Saved data entries
(* ===== verification/Export.v ===== *)
(** * Replay and the export bundle

    Models [auditor/api/replay.py]: the signed bundle of a run and its verification, the text slice of a
    trace and its judging, and the replay route of [hitl_routes.py] that is meant to answer the bundle.
    Pydantic's JSON of an event is a parameter; HMAC and JSON are those of [Sha256] and [Json]. *)

From Stdlib Require Import ZArith Lia Ascii.
From Stdlib Require String.
From stdpp Require Import base tactics option list strings.
From S2P Require Import Prelude PyStr Float64 Sha256 Json Events ApiAuth Budget Gate Store Judge ReviewApi.

Local Open Scope Z_scope.

Definition _BUNDLE_VERSION : Z := 1.

Definition _canonical_json (obj : json) : string := utf8 (dumps compact (sort_keys obj)).

Definition _hmac_sign (payload : list (string * json)) (secret : string) : string :=
  to_hex (hmac_sha256 secret (_canonical_json (JObj payload))).

Definition opt_str (o : option string) : json := match o with Some s => JStr s | None => JNull end.

Section export.
(** [json.loads(event.model_dump_json())], or what the dump raises. *)
Context (model_dump : BaseEvent → result PyExn (list (string * json))).

Fixpoint events_as_dicts (evs : list BaseEvent) : result PyExn (list json) :=
  match evs with
  | [] => Ok []
  | e :: evs' => let! d := model_dump e in let! ds := events_as_dicts evs' in Ok (JObj d :: ds)
  end.

(** ** The bundle *)

Definition bundle_payload (t : Trace) (evs : list json) : list (string * json) :=
  [("version", JInt _BUNDLE_VERSION); ("run_id", JStr (t_run_id t)); ("tenant_id", JStr (t_tenant_id t));
   ("declared_goal", opt_str (declared_goal t)); ("events", JArr evs); ("metadata", JObj (metadata t))].

Definition build_export_bundle (t : Trace) (secret : string) : result PyExn (list (string * json)) :=
  let! evs := events_as_dicts (events t) in
  let payload := bundle_payload t evs in
  Ok (payload ++ [("signature", JStr (_hmac_sign payload secret))]).

(** The payload of a bundle: everything but its signature. *)
Definition unsigned (bundle : list (string * json)) : list (string * json) :=
  bfilter (λ kv, negb (String.eqb kv.1 "signature")) bundle.

(** [verify_export_bundle]; the comparison raises unless it is given two ASCII texts. *)
Definition verify_export_bundle (bundle : list (string * json)) (secret : string) : result PyExn bool :=
  let sig := jget "signature" bundle in
  if negb (py_truthy sig) then Ok false
  else match sig with
       | JStr s => match compare_digest s (_hmac_sign (unsigned bundle) secret) with
                   | Ok b => Ok b
                   | Raise _ => raise "TypeError" "comparing strings with non-ASCII characters is not supported"
                   end
       | _ => raise "TypeError" ("unsupported operand types(s) or combination of types: '"
                                 +:+ json_type sig +:+ "' and 'str'")
       end.

(** ** The slice given to the judge *)

Definition slice_skip : list string :=
  ["event_id"; "run_id"; "tenant_id"; "span_id"; "parent_span_id"; "schema_version"; "channel"; "pid"].

Definition slice_line (d : list (string * json)) : string :=
  let parts := map (λ kv, kv.1 +:+ "=" +:+ py_repr kv.2)
    (bfilter (λ kv, negb (bool_decide (kv.1 ∈ slice_skip)) && negb (bool_decide (kv.1 ∈ ["event_type"; "ts"]))
                    && negb (bool_decide (kv.2 = JNull))) d) in
  "  " +:+ py_str (default (JStr "?") (dget "event_type" d)) +:+ " ts="
    +:+ py_str (default (JStr "?") (dget "ts" d)) +:+ " " +:+ join " " parts.

Fixpoint slice_lines (evs : list BaseEvent) : result PyExn (list string) :=
  match evs with
  | [] => Ok []
  | e :: evs' => let! d := model_dump e in let! ls := slice_lines evs' in Ok (slice_line d :: ls)
  end.

Definition _trace_to_slice (t : Trace) : result PyExn string :=
  let! ls := slice_lines (events t) in
  Ok (join (String (ascii_of_nat 10) "")
        (["run_id=" +:+ t_run_id t; "tenant_id=" +:+ t_tenant_id t;
          "declared_goal=" +:+ py_repr (opt_str (declared_goal t)); "events:"] ++ ls)).

Definition replay_with_judge {W} (judge : JudgeFn W) (t : Trace) (category rubric : string) (prompt_version : Z)
    (w : W) : W * result PyExn JudgeResult :=
  match _trace_to_slice t with
  | Raise e => (w, Raise e)
  | Ok slice => judge category rubric slice prompt_version w
  end.
End export.

(** ** The route *)

(** A call of [build_export_bundle(trace, *, secret)] by position and by keyword. *)
Definition call_build_export_bundle {A} (positional : nat) (keywords : list string) (body : result PyExn A)
    : result PyExn A :=
  if (positional <=? 1)%nat && forallb (λ k, bool_decide (k ∈ ["trace"; "secret"])) keywords
     && bool_decide ("secret" ∈ keywords) && ((positional =? 1)%nat || bool_decide ("trace" ∈ keywords))
     && negb ((positional =? 1)%nat && bool_decide ("trace" ∈ keywords))
  then body else raise "TypeError" "build_export_bundle() got unexpected arguments".

Section replay_route.
Context (jwt_secret : string) (bind_uuid pg_uuid : string → option uuid).

(** [get_run_replay]: it passes the run id and the session by position; only an import or an attribute
    error is answered with the minimal envelope, the run and its events. *)
Definition get_run_replay {A} (db : ReviewDb) (now_s : Z) (bearer session : option string) (run_id' : string)
    (bundle : result PyExn A) : result http_exn (A + (Run * list EventRow)) :=
  let! claims := get_current_user jwt_secret now_s bearer session in
  let! setting := tenant_setting claims in
  let! rs := scoped pg_uuid run_tenant_id setting (rd_runs db) in
  let! run := _get_run bind_uuid run_id' rs in
  match run with
  | None => Raise (HTTPException 404)
  | Some r =>
      match call_build_export_bundle 2 [] bundle with
      | Ok b => Ok (inl b)
      | Raise e =>
          if bool_decide (exn_class e ∈ ["ImportError"; "AttributeError"]) then
            let! rows := scoped pg_uuid er_tenant_id setting (rd_events db) in
            let! evs := _get_run_events bind_uuid run_id' None 10000 rows in Ok (inr (r, evs))
          else Raise (ServerError (exn_class e))
      end
  end.
End replay_route.

(** ** Properties *)

Lemma to_hex_ascii b : is_ascii (to_hex b) = true.
Proof.
  induction b as [|c b IH]; [done|]. cbn [to_hex]. destruct c as [[] [] [] [] [] [] [] []]; exact IH.
Qed.

Lemma hmac_hex_nonempty k m : to_hex (hmac_sha256 k m) ≠ "".
Proof.
  pose proof (length_hmac k m) as Hl. destruct (hmac_sha256 k m) as [|c s]; [done|]. by cbn [to_hex].
Qed.

Lemma verify_true_iff bundle secret :
  verify_export_bundle bundle secret = Ok true ↔
  dget "signature" bundle = Some (JStr (_hmac_sign (unsigned bundle) secret)).
Proof.
  unfold verify_export_bundle, jget. set (h := _hmac_sign (unsigned bundle) secret).
  assert (is_ascii h = true) as Ha by apply to_hex_ascii. assert (h ≠ "") as Hne by apply hmac_hex_nonempty.
  split.
  - destruct (dget "signature" bundle) as [v|]; [|done]. simpl. destruct (py_truthy v); [|done]. simpl.
    destruct v as [| | | |s| |]; try done. unfold compare_digest. rewrite Ha, andb_true_r.
    destruct (is_ascii s); [|done]. intros [= Heq%String.eqb_eq]. by subst s.
  - intros ->. cbn [default from_option]. assert (py_truthy (JStr h) = true) as Ht by (by destruct h).
    change (Datatypes.id (JStr h)) with (JStr h). rewrite Ht. cbn [negb].
    unfold compare_digest. by rewrite Ha, String.eqb_refl.
Qed.

Section bundle.
Context (model_dump : BaseEvent → result PyExn (list (string * json))).

Lemma unsigned_payload t evs secret :
  unsigned (bundle_payload t evs ++ [("signature", JStr secret)]) = bundle_payload t evs.
Proof. reflexivity. Qed.

Lemma events_as_dicts_wf evs l :
  events_as_dicts model_dump evs = Ok l →
  (∀ e d, e ∈ evs → model_dump e = Ok d → json_wf (JObj d)) → Forall json_wf l.
Proof.
  revert l. induction evs as [|e evs IH]; intros l; simpl; [intros [= <-] _; constructor|].
  intros (d & Hd & (ds & Hds & [= <-])%result_bind_ok)%result_bind_ok H. constructor.
  - apply (H e); [left|done].
  - apply IH; [done|]. intros e' d' He'. apply H. by right.
Qed.

(** The bundle of a run is verified by whoever has the secret, also after it has been written as
    JSON and read back, and after the fields of the bundle have been put in another order. *)
Theorem export_bundle_roundtrip t secret b :
  build_export_bundle model_dump t secret = Ok b →
  (∀ e d, e ∈ events t → model_dump e = Ok d → json_wf (JObj d)) → json_wf (JObj (metadata t)) →
  loads (dumps spaced (JObj b)) = Some (JObj b) ∧
  ∀ b', b' ≡ₚ b → verify_export_bundle b' secret = Ok true.
Proof.
  unfold build_export_bundle. intros (evs & Hevs & [= <-])%result_bind_ok Hwf Hm.
  set (payload := bundle_payload t evs). 
  set (b := payload ++ [("signature", JStr (_hmac_sign payload secret))]).
  assert (NoDup (dkeys b)) as Hnd by (subst b payload; by_decision). split.
  - apply loads_dumps; [apply spaced_ok|]. apply json_wf_obj. split; [exact Hnd|].
    pose proof (events_as_dicts_wf _ _ Hevs Hwf) as Hl.
    apply json_wf_arr in Hl. subst b payload. unfold bundle_payload. cbn [app].
    repeat (apply Forall_cons; split); cbn [snd]; try done; by destruct (declared_goal t).
  - intros b' Hp. apply verify_true_iff.
    assert (NoDup (dkeys b')) as Hnd' by (unfold dkeys in *; by rewrite Hp).
    assert (unsigned b' ≡ₚ payload) as Hu.
    { change payload with (unsigned b). unfold unsigned, bfilter. by rewrite Hp. }
    assert (_hmac_sign (unsigned b') secret = _hmac_sign payload secret) as ->.
    { unfold _hmac_sign, _canonical_json. rewrite (sort_keys_perm (unsigned b') payload); [done| |done].
      rewrite Hu. subst payload. by_decision. }
    apply elem_of_dget; [done|]. rewrite Hp. do 6 right. left.
Qed.
End bundle.

(** C34: A bundle is verified only when its signature is the hexadecimal HMAC, under the secret, of the
    canonical JSON of its other fields.  So a signature does not fit two bundles: two verified bundles
    with one signature have the same content up to the order of keys, unless two of the texts hashed for
    the one and for the other collide. *)
Theorem export_bundle_tamper_evident secret b1 b2 :
  json_wf (JObj b1) → json_wf (JObj b2) →
  verify_export_bundle b1 secret = Ok true →
  let signed b := utf8 (dumps compact (sort_keys (JObj (unsigned b)))) in
  dget "signature" b1 = Some (JStr (to_hex (hmac_sha256 secret (signed b1)))) ∧
  (verify_export_bundle b2 secret = Ok true → dget "signature" b1 = dget "signature" b2 →
   sort_keys (JObj (unsigned b1)) = sort_keys (JObj (unsigned b2)) ∨
   collision_in (hmac_inputs secret (signed b1)) (hmac_inputs secret (signed b2))).
Proof.
  intros H1 H2 E1%verify_true_iff signed. split; [exact E1|]. rewrite E1.
  intros ->%verify_true_iff [= Hs]. unfold _hmac_sign in Hs.
  apply (inj to_hex) in Hs. apply hmac_inj_or_collision in Hs as [Hs|Hs]; [left|by right].
  assert (∀ b, json_wf (JObj b) → json_wf (sort_keys (JObj (unsigned b)))) as Hwf.
  { intros b [Hn Hw]%json_wf_obj. apply sort_keys_wf, json_wf_obj. unfold unsigned, bfilter. split.
    - eapply sublist_NoDup; [exact Hn|]. apply (fmap_sublist fst), sublist_filter.
    - rewrite Forall_forall in *. intros x [_ Hx]%list_elem_of_filter. auto. }
  unfold _canonical_json in Hs. apply (inj utf8) in Hs.
  apply (dumps_inj compact compact_ok) in Hs; auto.
Qed.

(** A signature that is not an ASCII text makes the verification raise, and an absent or empty one is
    refused. *)
Lemma verify_export_refuses bundle secret :
  (py_truthy (jget "signature" bundle) = false → verify_export_bundle bundle secret = Ok false) ∧
  (∀ s, dget "signature" bundle = Some (JStr s) → is_ascii s = false →
     ∃ e, verify_export_bundle bundle secret = Raise e).
Proof.
  unfold verify_export_bundle. split; [by intros ->|]. intros s Hd Ha. unfold jget. rewrite Hd.
  cbn [default from_option]. change (Datatypes.id (JStr s)) with (JStr s).
  assert (py_truthy (JStr s) = true) as -> by (by destruct s).
  cbn [negb]. unfold compare_digest. rewrite Ha. cbn [andb]. eauto.
Qed.

(** The export of a run fails as soon as an event cannot be dumped: pydantic writes the bytes of a model
    as UTF-8, and a digest is not UTF-8 in general. *)
Lemma undumpable_event_fails model_dump t secret e x :
  e ∈ events t → model_dump e = Raise x →
  (∃ y, build_export_bundle model_dump t secret = Raise y) ∧ ∃ y, _trace_to_slice model_dump t = Raise y.
Proof.
  intros He Hx. unfold build_export_bundle, _trace_to_slice.
  assert (∀ evs, e ∈ evs → ∃ y, events_as_dicts model_dump evs = Raise y) as H1.
  { induction evs as [|a evs IH]; [by intros ?%elem_of_nil|]. simpl. intros [->|Hin]%elem_of_cons.
    - rewrite Hx. by eexists.
    - destruct (model_dump a); [|by eexists]. destruct (IH Hin) as [y ->]. by eexists. }
  assert (∀ evs, e ∈ evs → ∃ y, slice_lines model_dump evs = Raise y) as H2.
  { induction evs as [|a evs IH]; [by intros ?%elem_of_nil|]. simpl. intros [->|Hin]%elem_of_cons.
    - rewrite Hx. by eexists.
    - destruct (model_dump a); [|by eexists]. destruct (IH Hin) as [y ->]. by eexists. }
  destruct (H1 _ He) as [y1 ->], (H2 _ He) as [y2 ->]. by split; eexists.
Qed.

(** The replay route never answers a bundle: for a run the caller may see it always fails with a
    server error, since its call does not fit the function's parameters and the handler catches other
    classes only. *)
Theorem replay_route_always_fails jwt_secret bind_uuid pg_uuid {A} db now_s bearer session rid (bundle : result PyExn A) :
  match get_run_replay jwt_secret bind_uuid pg_uuid db now_s bearer session rid bundle with
  | Ok _ => False
  | Raise e =>
      (∃ claims setting rs r, get_current_user jwt_secret now_s bearer session = Ok claims ∧
         tenant_setting claims = Ok setting ∧ scoped pg_uuid run_tenant_id setting (rd_runs db) = Ok rs ∧
         _get_run bind_uuid rid rs = Ok (Some r)) → e = ServerError "TypeError"
  end.
Proof.
  unfold get_run_replay. destruct (get_current_user _ _ _ _) as [claims|e1] eqn:E1; cbn [result_bind];
    [|by intros (? & ? & ? & ? & ? & _)].
  destruct (tenant_setting claims) as [setting|e2] eqn:E2; cbn [result_bind];
    [|intros (? & ? & ? & ? & ? & ? & _); congruence].
  destruct (scoped _ _ setting _) as [rs|e3] eqn:E3; cbn [result_bind];
    [|intros (? & ? & ? & ? & ? & ? & ? & _); congruence].
  destruct (_get_run _ _ rs) as [[r|]|e4] eqn:E4; cbn [result_bind].
  - done.
  - intros (? & ? & ? & ? & ? & ? & ? & ?). congruence.
  - intros (? & ? & ? & ? & ? & ? & ? & ?). congruence.
Qed.

(** ** Witnesses *)

Definition sample_trace : Trace :=
  {| t_run_id := "r"; t_tenant_id := "t"; declared_goal := Some "say hello"; events := []; metadata := [("k", JInt 1)] |}.

Definition sample_bundle : list (string * json) :=
  bundle_payload sample_trace [] ++ [("signature", JStr (_hmac_sign (bundle_payload sample_trace []) "key"))].

Lemma export_bundle_roundtrip_witness :
  loads (dumps spaced (JObj sample_bundle)) = Some (JObj sample_bundle) ∧
  verify_export_bundle (reverse sample_bundle) "key" = Ok true.
Proof.
  destruct (export_bundle_roundtrip (λ _, Ok []) sample_trace "key" sample_bundle) as [H1 H2];
    [reflexivity|intros e d He%elem_of_nil; done|apply json_wf_obj; split; [by_decision|by repeat constructor]|].
  split; [exact H1|]. apply H2. apply reverse_Permutation.
Defined.

Lemma export_bundle_tamper_evident_witness :
  let b := sample_bundle in
  sort_keys (JObj (unsigned b)) = sort_keys (JObj (unsigned (reverse b))) ∨
  collision_in (hmac_inputs "key" (_canonical_json (JObj (unsigned b))))
               (hmac_inputs "key" (_canonical_json (JObj (unsigned (reverse b))))).
Proof.
  intros b. assert (∀ c, c ≡ₚ b → json_wf (JObj c)) as Hw.
  { intros c Hc. apply json_wf_obj. split.
    - unfold dkeys. rewrite Hc. by_decision.
    - rewrite Hc. subst b. repeat constructor; by_decision. }
  apply (export_bundle_tamper_evident "key" b (reverse b));
    [by apply Hw|apply Hw, reverse_Permutation|apply verify_true_iff; reflexivity..|reflexivity].
Defined.
(* ===== verification/Tools.v ===== *)
(** * The harness's tools

    Models [harness/tools/generic/file_read.py] and [file_write.py] over a file system with symbolic
    links (with the resolution of paths as [pathlib] does it), the other tools of
    [harness/tools/registry.py], and [harness/telemetry/decorators.py], which runs a tool through the
    gate of [Sdk]; and, from [harness/main.py] and [harness/config.py], what a harness process takes from
    the environment [Runner] gave it.

    A file system maps a path, the list of its components from the root, to what is there; permissions
    and device errors are not modelled, and the texts of the file system's exceptions are abbreviated. *)

From Stdlib Require Import ZArith Lia Ascii.
From Stdlib Require String.
From stdpp Require Import base tactics option list strings gmap sets.
From S2P Require Import Prelude PyStr Float64 Sha256 Json Events Budget Gate Bridge Store Dispatch Sdk Runner.

Local Open Scope Z_scope.

(** ** Paths *)

Notation path := (list string).

Inductive node :=
| File (bytes : string)
| Dir
| Link (target : string).

Notation Fs := (gmap path node).

Definition is_absolute (s : string) : bool := starts_with "/" s.

(** The components [pathlib] keeps of a path's text: it drops empty ones and dots. *)
Definition parts (s : string) : path :=
  bfilter (λ c, negb (String.eqb c "") && negb (String.eqb c ".")) (split_on "/" s).

(** [base / s] for an absolute [base]. *)
Definition join_path (base : path) (s : string) : path := if is_absolute s then parts s else base ++ parts s.

(** The root is a directory. *)
Definition node_at (fs : Fs) (p : path) : option node := match p with [] => Some Dir | _ => fs !! p end.

Definition is_link (n : node) : bool := match n with Link _ => true | _ => false end.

About this exercise.
The required output is every line above from the one with "(verify_export_bundle b2 secret" down to the one with "refused. *)", restated word for word, ends included.

Task response.
  (verify_export_bundle b2 secret = Ok true → dget "signature" b1 = dget "signature" b2 →
   sort_keys (JObj (unsigned b1)) = sort_keys (JObj (unsigned b2)) ∨
   collision_in (hmac_inputs secret (signed b1)) (hmac_inputs secret (signed b2))).
Proof.
  intros H1 H2 E1%verify_true_iff signed. split; [exact E1|]. rewrite E1.
  intros ->%verify_true_iff [= Hs]. unfold _hmac_sign in Hs.
  apply (inj to_hex) in Hs. apply hmac_inj_or_collision in Hs as [Hs|Hs]; [left|by right].
  assert (∀ b, json_wf (JObj b) → json_wf (sort_keys (JObj (unsigned b)))) as Hwf.
  { intros b [Hn Hw]%json_wf_obj. apply sort_keys_wf, json_wf_obj. unfold unsigned, bfilter. split.
    - eapply sublist_NoDup; [exact Hn|]. apply (fmap_sublist fst), sublist_filter.
    - rewrite Forall_forall in *. intros x [_ Hx]%list_elem_of_filter. auto. }
  unfold _canonical_json in Hs. apply (inj utf8) in Hs.
  apply (dumps_inj compact compact_ok) in Hs; auto.
Qed.

(** A signature that is not an ASCII text makes the verification raise, and an absent or empty one is
    refused. *)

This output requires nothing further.